A profound international competition between corporate governance and corporations constitutions systems has been going on since the middle of the last century (La Porta et al. 2002, p. 1147). A basic categorization has been made with regard to the ratio between internal and external corporate governance as well as to the management and supervising structure of publicly owned firms (one-tier and two-tier system). Amongst others, a partial convergence of both constitutional models indicates a high acceptance of audit committees in both systems of corporation’s constitutions. However, the committee’s competences are different in the one- and two-tier system as well as the main motives of their implementation. Within the two-tier system, the audit committee has been implemented to support and relieve the supervisory board in preparing various tasks. In addition the committee is expected to strengthen corporate governance as a consequence of the high number of supervisory board members. Moreover, the appointment of financial experts as audit committee members is to counteract the lack of respective knowledge in the supervisory board. In contrast, the one-tier system is by trend forcing a stronger personal separation between executive and nonexecutive directors in the board. In addition, major importance is placed on the independence of the committee members in the one-tier system which is usually symptomatic for the separation of functions within the two-tier system. As with the example of audit committees, it becomes clear that both models try to use the advantages of the respective constitutional systems. However, a general superiority of one system cannot be concluded.

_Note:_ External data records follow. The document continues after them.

(** * claude-meter: aggregation, streak, trend, goals, quota fetch and render

    A shallow embedding of the parts of [usage.mjs] that compute the
    dashboard numbers and that decide how failures are handled, together
    with the properties of those functions.

    Conventions of the embedding.

    - A calendar day (the [date] field, an ISO [YYYY-MM-DD] string in the
      cache) is the number of that day counted from 1970-01-01, a [Z].
      On such strings [===] is equality of day numbers, [localeCompare]
      is their order, [new Date(s)] is UTC midnight of the day and
      [toISOString().split('T')[0]] is the UTC day of an instant.
    - An instant ([new Date()]) is a number of milliseconds since the
      epoch, a [Z].  Functions that read the clock take the instant as
      their first argument [now]; one call of a function sees one instant.
      [setDate(getDate() - n)] moves the local calendar date back by [n]
      days and keeps the local time of day; the time zone of the process
      is a parameter ([TimeZone]), so that the step is [n] times 24 hours
      give or take the change of the zone's UTC offset in between.
    - A JavaScript number that holds a count is a [Z] (sums stay inside
      the safe integer range).  Where the source divides, the quotient is
      modelled twice: exactly, in [Q], and as the IEEE-754 double the
      engine computes, in [float] (module [Binary64]).
    - A field that a record may lack is an [option]; [None] is
      [undefined].  [aggregateStats] is given on arrays of such records
      and, in module [Dynamic], on any argument: an array that may hold
      [null] or [undefined], or a value that is no array.  An object
      used as a map from model names to counts is a [gmap string Z];
      model names are not names of properties that every object
      inherits.
    - [render] is run to its end before the next handler starts: the
      [await] inside it gives way to no other handler that the
      properties below depend on. *)

From Stdlib Require Import ZArith QArith Qround Lia List String Ascii.
From Stdlib Require Import Floats Uint63.
From stdpp Require Import base gmap list strings pretty.
(** [os.path.basename(p)]: what follows the last slash. *)
Definition basename (p : string) : string :=
  match Str.rfind "/"%char p with
  | Some i => Str.drop (S i) p
  | None => p
  end.

(** Is there a character other than a dot in [p[lo:hi]]? *)
Definition has_non_dot (p : string) (lo hi : nat) : bool :=
  existsb (fun c => negb (Ascii.eqb c "."%char)) (Str.chars (String.substring lo (hi - lo) p)).

(** [os.path.splitext(p)]: the extension starts at the last dot, when that
    dot comes after the last slash and after a character of the file name
    that is not a dot. *)
Definition splitext (p : string) : string * string :=
  let filenameIndex := match Str.rfind "/"%char p with Some i => S i | None => O end in
  match Str.rfind "."%char p with
  | Some dotIndex =>
      if (filenameIndex <=? dotIndex)%nat && has_non_dot p filenameIndex dotIndex
      then (Str.take dotIndex p, Str.drop dotIndex p)
      else (p, EmptyString)
  | None => (p, EmptyString)
  end.

(** [os.path.join(a, b)]. *)
Definition join (a b : string) : string :=
  if Str.startswith b "/" then b
  else if String.eqb a EmptyString || Str.endswith a "/" then a +:+ b
  else a +:+ "/" +:+ b.

End Path.

(** ** [datetime.timedelta] *)

Module Timedelta.

(** A normalised duration: [0 <= seconds < 86400] and
    [0 <= microseconds < 1000000]. *)
Record t := { days : Z; seconds : Z; microseconds : Z }.

(** [timedelta(seconds=s, milliseconds=ms)]: the sum is rounded to the
    nearest microsecond, ties to even, and carried into seconds and
    days. *)
Definition make (s ms : Q) : t :=
  let us := Py.round (s * 1000000 + ms * 1000)%Q in
  let whole := us / 1000000 in
  {| days := whole / 86400;
     seconds := whole mod 86400;
     microseconds := us mod 1000000 |}.
(** * recharge-api: the shared REST client and its resource wrappers

    A shallow embedding of [recharge/api/__init__.py] (the base class
    [RechargeResource]: scope checking, the four HTTP helpers and their
    rate-limit retry) and of the resource classes built on it
    ([addresses.py], [products.py], [v2/discounts.py],
    [v2/async_batches.py]).

    Python objects are modelled as follows.
    - The resource object [self] lives in the store: [check_scopes] mutates
      its [allowed_endpoints] list in place.
    - The remote server is a function from the number of requests already
      served and the request to a reply; a reply is either a response or a
      transport failure (an exception raised by the [requests] library).
    - Everything observable that the client does (requests issued, calls of
      [time.sleep], lines given to [log.info]) is appended to a trace.
    - A Python exception is the [Raise] outcome; the store survives it.
    - The helpers retry by calling themselves, so they take fuel: the number
      of nested calls of the helper that may still be made.  Running out of
      fuel is the distinct outcome [OutOfFuel].  In Python the bound on
      nested calls is the interpreter's recursion limit, and a call that
      reaches it ends in [RecursionError]; statements about the result of
      a run therefore assume fuel for the retries they speak of. *)

From Stdlib Require Import String List ZArith Bool Arith Lia.
Import ListNotations.
Open Scope string_scope.

(** ** Values *)

(** JSON documents, as [json=] arguments and as parsed response bodies. *)
#[local] Set Warnings "-register-all".
Inductive json : Type :=
| JNull
| JBool (b : bool)
| JInt (n : Z)
| JStr (s : string)
| JList (items : list json)
| JDict (fields : list (string * json)).

(** [Mapping[str, Any]] used as query parameters. *)
Definition query_params : Type := list (string * json).

(** [TokenScope] is a [Literal] of permission names. *)
Definition TokenScope : Type := string.

Inductive verb : Type := DELETE | GET | PUT | POST.

(** What reaches [requests.<verb>(url, params=, json=, headers=)]. *)
Record request : Type := mk_request {
  req_verb : verb;
  req_url : string;
  req_params : option query_params;
  req_json : option json;
  req_headers : list (string * option string)
}.

(** The parts of a [requests.Response] the client looks at:
    [status_code], [headers["X-Recharge-Limit"]] ([None] when the header
    is absent, so that the lookup raises [KeyError]) and [json()] ([None]
    when the body does not parse, so that [json()] raises). *)
Record response : Type := mk_response {
  status_code : Z;
  recharge_limit : option string;
  json_body : option json
}.

Inductive reply : Type :=
| Answer (r : response)
| Failure (msg : string).

Definition server : Type := nat -> request -> reply.

(** What a helper hands back: [response.json()] or the response itself. *)
Inductive pyvalue : Type :=
| Parsed (j : json)
| RawResponse (r : response).

Inductive exn : Type :=
| ValueError (msg : string)
| KeyError (key : string)
| JSONDecodeError
| RequestException (msg : string).

Inductive event : Type :=
| Sent (rq : request)
| Slept (seconds : Z)
| Logged (line : string).

(** ** The store *)

Record RechargeResource : Type := mk_resource {
  access_token : option string;
  debug : bool;
  scopes : option (list TokenScope);
  allowed_endpoints : list string
}.

Record state : Type := mk_state {
  self : RechargeResource;
  served : nat;
  trace : list event
}.

Inductive outcome (A : Type) : Type :=
| Ret (a : A)
| Raise (e : exn)
| OutOfFuel.
Arguments Ret {A} a.
Arguments Raise {A} e.
Arguments OutOfFuel {A}.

The aim of the present analysis is to provide an overview of empirical survey results with regard to the acceptance of audit committees on the capital market and the influence of audit committees on corporate governance. Major attention is paid to a statistically proven relation between certain corporate governance variables and the implementation of audit committees, especially with regard to the independence and financial expertise of its members. The German stock corporation law will be used as an example to demonstrate the importance of audit committees within the two-tier system. Similarly, the US-American capital market with its particular regulations of the stock exchange commission will be used for the one-tier system.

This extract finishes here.